*** SOURCE INFORMATION ***
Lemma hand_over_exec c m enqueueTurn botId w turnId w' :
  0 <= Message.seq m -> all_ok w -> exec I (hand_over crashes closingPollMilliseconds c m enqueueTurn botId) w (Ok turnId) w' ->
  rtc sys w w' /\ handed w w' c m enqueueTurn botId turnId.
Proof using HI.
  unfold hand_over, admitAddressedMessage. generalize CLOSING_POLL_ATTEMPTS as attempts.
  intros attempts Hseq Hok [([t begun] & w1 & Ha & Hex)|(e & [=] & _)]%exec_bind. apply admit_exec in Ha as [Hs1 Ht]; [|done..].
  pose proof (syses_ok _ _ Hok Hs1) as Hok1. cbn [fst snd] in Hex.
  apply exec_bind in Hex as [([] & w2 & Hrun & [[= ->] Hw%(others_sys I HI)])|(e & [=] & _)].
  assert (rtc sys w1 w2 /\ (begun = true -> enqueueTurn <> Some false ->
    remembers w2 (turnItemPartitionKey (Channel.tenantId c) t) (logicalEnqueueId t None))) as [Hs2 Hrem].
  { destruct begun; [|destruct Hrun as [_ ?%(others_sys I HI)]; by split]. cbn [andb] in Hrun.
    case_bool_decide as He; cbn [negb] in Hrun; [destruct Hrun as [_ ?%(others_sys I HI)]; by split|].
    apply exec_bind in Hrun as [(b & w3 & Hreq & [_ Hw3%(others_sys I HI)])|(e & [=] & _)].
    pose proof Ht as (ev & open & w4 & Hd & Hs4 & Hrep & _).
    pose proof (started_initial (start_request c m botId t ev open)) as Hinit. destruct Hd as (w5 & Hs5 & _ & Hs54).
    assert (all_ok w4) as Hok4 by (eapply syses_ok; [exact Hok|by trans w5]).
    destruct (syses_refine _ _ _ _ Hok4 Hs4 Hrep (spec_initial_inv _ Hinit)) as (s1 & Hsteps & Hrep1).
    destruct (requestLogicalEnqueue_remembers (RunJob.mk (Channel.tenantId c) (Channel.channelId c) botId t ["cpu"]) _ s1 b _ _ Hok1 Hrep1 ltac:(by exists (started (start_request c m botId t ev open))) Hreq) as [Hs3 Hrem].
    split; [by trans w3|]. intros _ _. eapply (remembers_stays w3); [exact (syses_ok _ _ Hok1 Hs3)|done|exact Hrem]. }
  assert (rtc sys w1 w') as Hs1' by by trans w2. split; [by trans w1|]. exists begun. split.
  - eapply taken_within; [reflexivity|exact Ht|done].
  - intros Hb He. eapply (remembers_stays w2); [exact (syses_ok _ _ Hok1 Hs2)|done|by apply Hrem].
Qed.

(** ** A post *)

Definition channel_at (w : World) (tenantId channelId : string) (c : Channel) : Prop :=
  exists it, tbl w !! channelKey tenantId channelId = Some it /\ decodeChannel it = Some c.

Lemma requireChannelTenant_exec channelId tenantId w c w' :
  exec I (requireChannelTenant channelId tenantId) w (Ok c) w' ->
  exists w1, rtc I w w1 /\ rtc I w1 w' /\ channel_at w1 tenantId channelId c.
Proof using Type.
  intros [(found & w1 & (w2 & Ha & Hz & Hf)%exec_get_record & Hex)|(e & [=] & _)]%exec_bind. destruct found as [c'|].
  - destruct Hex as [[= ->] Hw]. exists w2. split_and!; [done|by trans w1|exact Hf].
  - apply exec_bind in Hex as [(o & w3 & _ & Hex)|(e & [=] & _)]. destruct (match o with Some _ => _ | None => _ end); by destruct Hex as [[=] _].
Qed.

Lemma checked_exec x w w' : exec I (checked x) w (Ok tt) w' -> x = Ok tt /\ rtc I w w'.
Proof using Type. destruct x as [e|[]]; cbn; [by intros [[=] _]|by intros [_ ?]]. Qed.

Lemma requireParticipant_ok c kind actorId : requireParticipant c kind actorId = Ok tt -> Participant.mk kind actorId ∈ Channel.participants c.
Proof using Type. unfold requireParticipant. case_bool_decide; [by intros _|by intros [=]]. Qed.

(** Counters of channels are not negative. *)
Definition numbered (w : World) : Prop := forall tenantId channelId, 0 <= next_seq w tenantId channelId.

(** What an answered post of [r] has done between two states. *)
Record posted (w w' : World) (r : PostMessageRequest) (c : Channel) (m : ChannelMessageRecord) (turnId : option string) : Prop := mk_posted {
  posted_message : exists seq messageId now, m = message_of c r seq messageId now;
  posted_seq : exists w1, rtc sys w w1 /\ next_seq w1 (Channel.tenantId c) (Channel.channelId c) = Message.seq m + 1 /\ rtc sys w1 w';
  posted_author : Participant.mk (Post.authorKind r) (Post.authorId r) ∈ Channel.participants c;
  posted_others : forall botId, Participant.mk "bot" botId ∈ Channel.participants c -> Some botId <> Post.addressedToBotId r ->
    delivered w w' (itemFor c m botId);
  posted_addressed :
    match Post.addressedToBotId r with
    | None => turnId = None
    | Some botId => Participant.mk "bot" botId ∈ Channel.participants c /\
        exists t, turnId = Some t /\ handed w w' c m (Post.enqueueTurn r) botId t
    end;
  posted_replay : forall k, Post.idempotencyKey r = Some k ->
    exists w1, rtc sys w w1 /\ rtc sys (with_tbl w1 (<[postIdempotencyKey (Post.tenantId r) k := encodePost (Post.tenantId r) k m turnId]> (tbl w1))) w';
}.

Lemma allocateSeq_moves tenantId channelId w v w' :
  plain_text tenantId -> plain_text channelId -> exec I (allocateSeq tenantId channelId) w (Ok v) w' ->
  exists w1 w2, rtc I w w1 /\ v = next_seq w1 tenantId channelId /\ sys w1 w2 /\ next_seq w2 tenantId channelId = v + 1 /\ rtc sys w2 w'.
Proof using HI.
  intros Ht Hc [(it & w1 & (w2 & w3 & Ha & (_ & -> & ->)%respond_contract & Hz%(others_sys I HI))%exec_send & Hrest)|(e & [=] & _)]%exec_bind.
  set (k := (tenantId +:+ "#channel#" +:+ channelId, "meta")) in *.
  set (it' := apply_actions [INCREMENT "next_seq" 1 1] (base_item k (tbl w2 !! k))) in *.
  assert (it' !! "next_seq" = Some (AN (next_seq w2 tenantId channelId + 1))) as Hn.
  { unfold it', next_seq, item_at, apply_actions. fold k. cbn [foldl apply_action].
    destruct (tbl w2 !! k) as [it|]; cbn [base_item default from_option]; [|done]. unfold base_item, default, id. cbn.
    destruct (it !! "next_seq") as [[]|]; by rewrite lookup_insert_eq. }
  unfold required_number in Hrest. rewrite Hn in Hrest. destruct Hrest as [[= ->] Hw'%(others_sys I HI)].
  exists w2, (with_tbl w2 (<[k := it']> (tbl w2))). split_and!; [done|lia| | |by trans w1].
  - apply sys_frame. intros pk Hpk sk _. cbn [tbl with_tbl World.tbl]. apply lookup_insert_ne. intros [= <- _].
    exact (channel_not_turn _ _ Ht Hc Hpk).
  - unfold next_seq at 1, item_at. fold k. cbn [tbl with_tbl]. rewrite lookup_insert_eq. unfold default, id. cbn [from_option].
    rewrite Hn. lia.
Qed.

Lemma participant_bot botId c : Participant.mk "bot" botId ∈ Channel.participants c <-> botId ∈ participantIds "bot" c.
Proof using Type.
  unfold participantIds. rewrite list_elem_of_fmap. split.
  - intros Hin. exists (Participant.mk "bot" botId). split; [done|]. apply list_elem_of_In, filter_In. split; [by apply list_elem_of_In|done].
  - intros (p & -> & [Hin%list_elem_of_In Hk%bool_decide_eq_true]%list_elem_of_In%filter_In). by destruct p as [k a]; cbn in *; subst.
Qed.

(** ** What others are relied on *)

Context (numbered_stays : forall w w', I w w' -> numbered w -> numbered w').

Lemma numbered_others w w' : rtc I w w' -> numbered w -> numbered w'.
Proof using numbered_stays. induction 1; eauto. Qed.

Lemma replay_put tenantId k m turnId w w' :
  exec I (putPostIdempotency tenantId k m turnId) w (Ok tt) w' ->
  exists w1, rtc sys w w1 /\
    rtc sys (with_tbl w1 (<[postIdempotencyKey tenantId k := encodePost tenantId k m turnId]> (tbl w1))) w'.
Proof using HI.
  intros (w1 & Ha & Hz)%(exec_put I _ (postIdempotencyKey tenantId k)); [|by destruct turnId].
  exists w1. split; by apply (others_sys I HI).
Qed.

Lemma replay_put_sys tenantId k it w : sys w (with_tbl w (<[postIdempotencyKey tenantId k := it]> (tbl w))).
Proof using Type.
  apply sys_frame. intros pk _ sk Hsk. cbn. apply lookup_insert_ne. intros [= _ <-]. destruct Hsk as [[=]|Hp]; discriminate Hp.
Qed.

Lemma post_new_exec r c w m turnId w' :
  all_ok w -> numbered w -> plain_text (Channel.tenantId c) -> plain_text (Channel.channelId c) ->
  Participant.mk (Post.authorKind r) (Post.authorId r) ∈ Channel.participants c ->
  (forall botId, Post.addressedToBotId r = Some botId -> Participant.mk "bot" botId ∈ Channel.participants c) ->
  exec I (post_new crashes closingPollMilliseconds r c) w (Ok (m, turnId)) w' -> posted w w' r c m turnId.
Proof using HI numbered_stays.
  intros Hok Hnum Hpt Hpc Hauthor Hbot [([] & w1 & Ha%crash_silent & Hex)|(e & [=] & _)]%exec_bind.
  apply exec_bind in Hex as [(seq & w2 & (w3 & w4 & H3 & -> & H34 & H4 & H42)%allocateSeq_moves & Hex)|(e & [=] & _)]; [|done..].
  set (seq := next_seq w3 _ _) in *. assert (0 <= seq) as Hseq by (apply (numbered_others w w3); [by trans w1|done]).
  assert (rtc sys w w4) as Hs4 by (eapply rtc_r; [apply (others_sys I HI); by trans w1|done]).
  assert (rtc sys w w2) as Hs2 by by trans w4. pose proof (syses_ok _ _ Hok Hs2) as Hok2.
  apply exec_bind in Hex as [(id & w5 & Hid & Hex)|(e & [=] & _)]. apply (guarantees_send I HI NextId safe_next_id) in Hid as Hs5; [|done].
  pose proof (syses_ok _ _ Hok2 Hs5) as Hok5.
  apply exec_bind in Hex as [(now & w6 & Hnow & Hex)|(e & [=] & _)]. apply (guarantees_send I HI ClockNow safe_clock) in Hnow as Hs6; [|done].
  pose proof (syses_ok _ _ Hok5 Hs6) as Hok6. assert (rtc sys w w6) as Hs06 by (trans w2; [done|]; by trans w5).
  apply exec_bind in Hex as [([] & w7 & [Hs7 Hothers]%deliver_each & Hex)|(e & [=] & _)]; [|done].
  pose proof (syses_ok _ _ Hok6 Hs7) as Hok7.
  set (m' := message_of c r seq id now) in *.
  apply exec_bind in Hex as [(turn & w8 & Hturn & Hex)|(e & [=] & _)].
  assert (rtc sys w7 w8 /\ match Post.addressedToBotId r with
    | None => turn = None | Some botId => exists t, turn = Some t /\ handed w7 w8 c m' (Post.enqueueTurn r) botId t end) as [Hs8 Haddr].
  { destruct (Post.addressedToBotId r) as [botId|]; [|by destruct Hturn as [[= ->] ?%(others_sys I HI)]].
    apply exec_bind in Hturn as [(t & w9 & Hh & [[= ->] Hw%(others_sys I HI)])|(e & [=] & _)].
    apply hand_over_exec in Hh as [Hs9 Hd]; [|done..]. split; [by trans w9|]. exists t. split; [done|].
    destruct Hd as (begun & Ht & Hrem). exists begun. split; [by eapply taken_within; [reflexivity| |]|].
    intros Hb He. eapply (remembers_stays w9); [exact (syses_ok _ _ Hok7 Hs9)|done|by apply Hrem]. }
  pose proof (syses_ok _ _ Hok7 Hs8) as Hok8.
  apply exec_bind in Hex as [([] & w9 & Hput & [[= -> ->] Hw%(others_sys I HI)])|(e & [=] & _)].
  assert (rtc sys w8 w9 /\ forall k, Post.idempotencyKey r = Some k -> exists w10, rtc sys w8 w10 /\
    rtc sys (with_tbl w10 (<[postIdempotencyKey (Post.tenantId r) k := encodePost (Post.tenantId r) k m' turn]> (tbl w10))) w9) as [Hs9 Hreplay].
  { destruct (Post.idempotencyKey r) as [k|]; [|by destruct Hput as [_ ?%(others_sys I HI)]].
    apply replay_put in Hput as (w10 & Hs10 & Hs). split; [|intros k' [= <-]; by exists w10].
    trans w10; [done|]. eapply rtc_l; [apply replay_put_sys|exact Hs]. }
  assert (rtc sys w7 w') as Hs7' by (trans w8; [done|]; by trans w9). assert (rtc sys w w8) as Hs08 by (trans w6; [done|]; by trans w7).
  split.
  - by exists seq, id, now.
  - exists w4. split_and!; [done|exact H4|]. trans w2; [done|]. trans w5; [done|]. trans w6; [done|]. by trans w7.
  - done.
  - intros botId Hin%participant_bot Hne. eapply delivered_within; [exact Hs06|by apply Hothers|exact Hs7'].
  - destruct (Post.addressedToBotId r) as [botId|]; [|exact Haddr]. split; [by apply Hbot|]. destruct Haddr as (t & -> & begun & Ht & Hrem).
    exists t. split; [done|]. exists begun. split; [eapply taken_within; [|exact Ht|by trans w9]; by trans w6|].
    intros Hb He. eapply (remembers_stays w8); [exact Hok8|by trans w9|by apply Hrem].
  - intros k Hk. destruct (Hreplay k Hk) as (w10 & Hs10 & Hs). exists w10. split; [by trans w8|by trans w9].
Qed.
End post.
*** End of SOURCE INFORMATION ***
WHAT TO PRODUCE: Send back an exact copy of only the lines from the line with "Lemma replay_put tenantId" up to and including the line with "apply exec_bind in Hex as [([] & w7" in the data above.

YOUR SOLUTION:
Lemma replay_put tenantId k m turnId w w' :
  exec I (putPostIdempotency tenantId k m turnId) w (Ok tt) w' ->
  exists w1, rtc sys w w1 /\
    rtc sys (with_tbl w1 (<[postIdempotencyKey tenantId k := encodePost tenantId k m turnId]> (tbl w1))) w'.
Proof using HI.
  intros (w1 & Ha & Hz)%(exec_put I _ (postIdempotencyKey tenantId k)); [|by destruct turnId].
  exists w1. split; by apply (others_sys I HI).
Qed.

Lemma replay_put_sys tenantId k it w : sys w (with_tbl w (<[postIdempotencyKey tenantId k := it]> (tbl w))).
Proof using Type.
  apply sys_frame. intros pk _ sk Hsk. cbn. apply lookup_insert_ne. intros [= _ <-]. destruct Hsk as [[=]|Hp]; discriminate Hp.
Qed.

Lemma post_new_exec r c w m turnId w' :
  all_ok w -> numbered w -> plain_text (Channel.tenantId c) -> plain_text (Channel.channelId c) ->
  Participant.mk (Post.authorKind r) (Post.authorId r) ∈ Channel.participants c ->
  (forall botId, Post.addressedToBotId r = Some botId -> Participant.mk "bot" botId ∈ Channel.participants c) ->
  exec I (post_new crashes closingPollMilliseconds r c) w (Ok (m, turnId)) w' -> posted w w' r c m turnId.
Proof using HI numbered_stays.
  intros Hok Hnum Hpt Hpc Hauthor Hbot [([] & w1 & Ha%crash_silent & Hex)|(e & [=] & _)]%exec_bind.
  apply exec_bind in Hex as [(seq & w2 & (w3 & w4 & H3 & -> & H34 & H4 & H42)%allocateSeq_moves & Hex)|(e & [=] & _)]; [|done..].
  set (seq := next_seq w3 _ _) in *. assert (0 <= seq) as Hseq by (apply (numbered_others w w3); [by trans w1|done]).
  assert (rtc sys w w4) as Hs4 by (eapply rtc_r; [apply (others_sys I HI); by trans w1|done]).
  assert (rtc sys w w2) as Hs2 by by trans w4. pose proof (syses_ok _ _ Hok Hs2) as Hok2.
  apply exec_bind in Hex as [(id & w5 & Hid & Hex)|(e & [=] & _)]. apply (guarantees_send I HI NextId safe_next_id) in Hid as Hs5; [|done].
  pose proof (syses_ok _ _ Hok2 Hs5) as Hok5.
  apply exec_bind in Hex as [(now & w6 & Hnow & Hex)|(e & [=] & _)]. apply (guarantees_send I HI ClockNow safe_clock) in Hnow as Hs6; [|done].
  pose proof (syses_ok _ _ Hok5 Hs6) as Hok6. assert (rtc sys w w6) as Hs06 by (trans w2; [done|]; by trans w5).
  apply exec_bind in Hex as [([] & w7 & [Hs7 Hothers]%deliver_each & Hex)|(e & [=] & _)]; [|done].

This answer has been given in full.